Initial investigations done in this laboratory detected increased albumin and decreased glyceraldehyde 3-phosphate dehydrogenase concentrations in the retina of an animal model manifesting early onset macular degeneration. Both glyceraldehyde 3-phosphate dehydrogenase and albumin are markers of oxidative stress in cells. In this study, we used the same animal model to study further biochemical and physiological processes which may be involved in the pathogenesis of early onset macular degeneration in monkeys. We detected 60% lower catalase and glutathione peroxidase activities in the affected retinas suggesting lower antioxidant activities and oxidative stress. One of the consequences of oxidative stress is the production of metallothionein, a low molecular weight protein also induced by high concentrations of heavy metals such as zinc. Metallothionein was detected by RT-PCR in these monkey retinas. However initial quantitative PCR studies on this protein showed that the synthesis of metallothionein in affected retinas appears to be less than in normal controls. The affected retinas also showed a fourfold lower zinc concentration compared with the normal controls.

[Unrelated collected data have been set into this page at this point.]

(** X22.  An account without a name, as [/register] makes it, is greeted
    by [/api/login] with the part of the email given before its first
    [@]: a text without [@] that starts the email, the whole email when
    it has no [@].  An account with a name is greeted with its name. *)
Theorem login_name_fallback (L : Lib) (user : User) (users : collection)
    (s : Session) :
  api_login L user users = Returned s ->
  exists doc,
    find_one users (user_email user) = Some doc
    /\ name s = match doc !! "name" with
                | Some n => n
                | None => before_at (user_email user)
                end
    /\ contains "@" (before_at (user_email user)) = false
    /\ exists rest, user_email user = before_at (user_email user) +:+ rest
                    /\ (rest = "" \/ exists r, rest = String "@" r).
Proof.
  unfold api_login. destruct (find_one users (user_email user)) as [doc|]; [|discriminate].
  destruct (doc !! "password") as [hashed|]; [|discriminate].
  destruct (negb _); [discriminate|].
  destruct (doc !! "email") as [email|]; [|discriminate].
  intros [= <-]. exists doc. split; [reflexivity|]. cbn [name].
  split; [now destruct (doc !! "name")|]. apply before_at_spec.
Qed.

Lemma login_name_fallback_witness :
  api_login demo_lib bob (fst (register demo_lib bob []))
  = Returned {| ok := true; token := "token:bob@example.org"; name := "bob" |}
  /\ exists doc,
       find_one (fst (register demo_lib bob [])) (user_email bob) = Some doc
       /\ "bob" = match doc !! "name" with
                  | Some n => n
                  | None => before_at (user_email bob)
                  end.
Proof.
  assert (H : api_login demo_lib bob (fst (register demo_lib bob []))
              = Returned {| ok := true; token := "token:bob@example.org"; name := "bob" |})
    by (vm_compute; reflexivity).
  split; [exact H|].
  destruct (login_name_fallback demo_lib bob _ _ H) as (doc & Hf & Hn & _).
  exists doc. split; [exact Hf | exact Hn].
Defined.

End Login.

(** * The marker and the cut *)

Section MarkerClaim.






End MarkerClaim.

No significant difference, however, could be detected in the zinc concentrations in plasma samples. Since induction of metallothionein synthesis is mediated by transcription factors which require heavy metals such as zinc for binding to specific sites in the DNA, the lowered zinc concentration may, thus, correlate with the lowered metallothionein expression. And since metallothionein is suggested to function as a free radical scavenger, the lowered metallothionein synthesis may consequently contribute to increased peroxidation reactions in the affected retinas. It appears therefore, that oxidative stress and the decreased metallothionein synthesis may be involved in the pathogenesis of early onset macular degeneration in this animal model.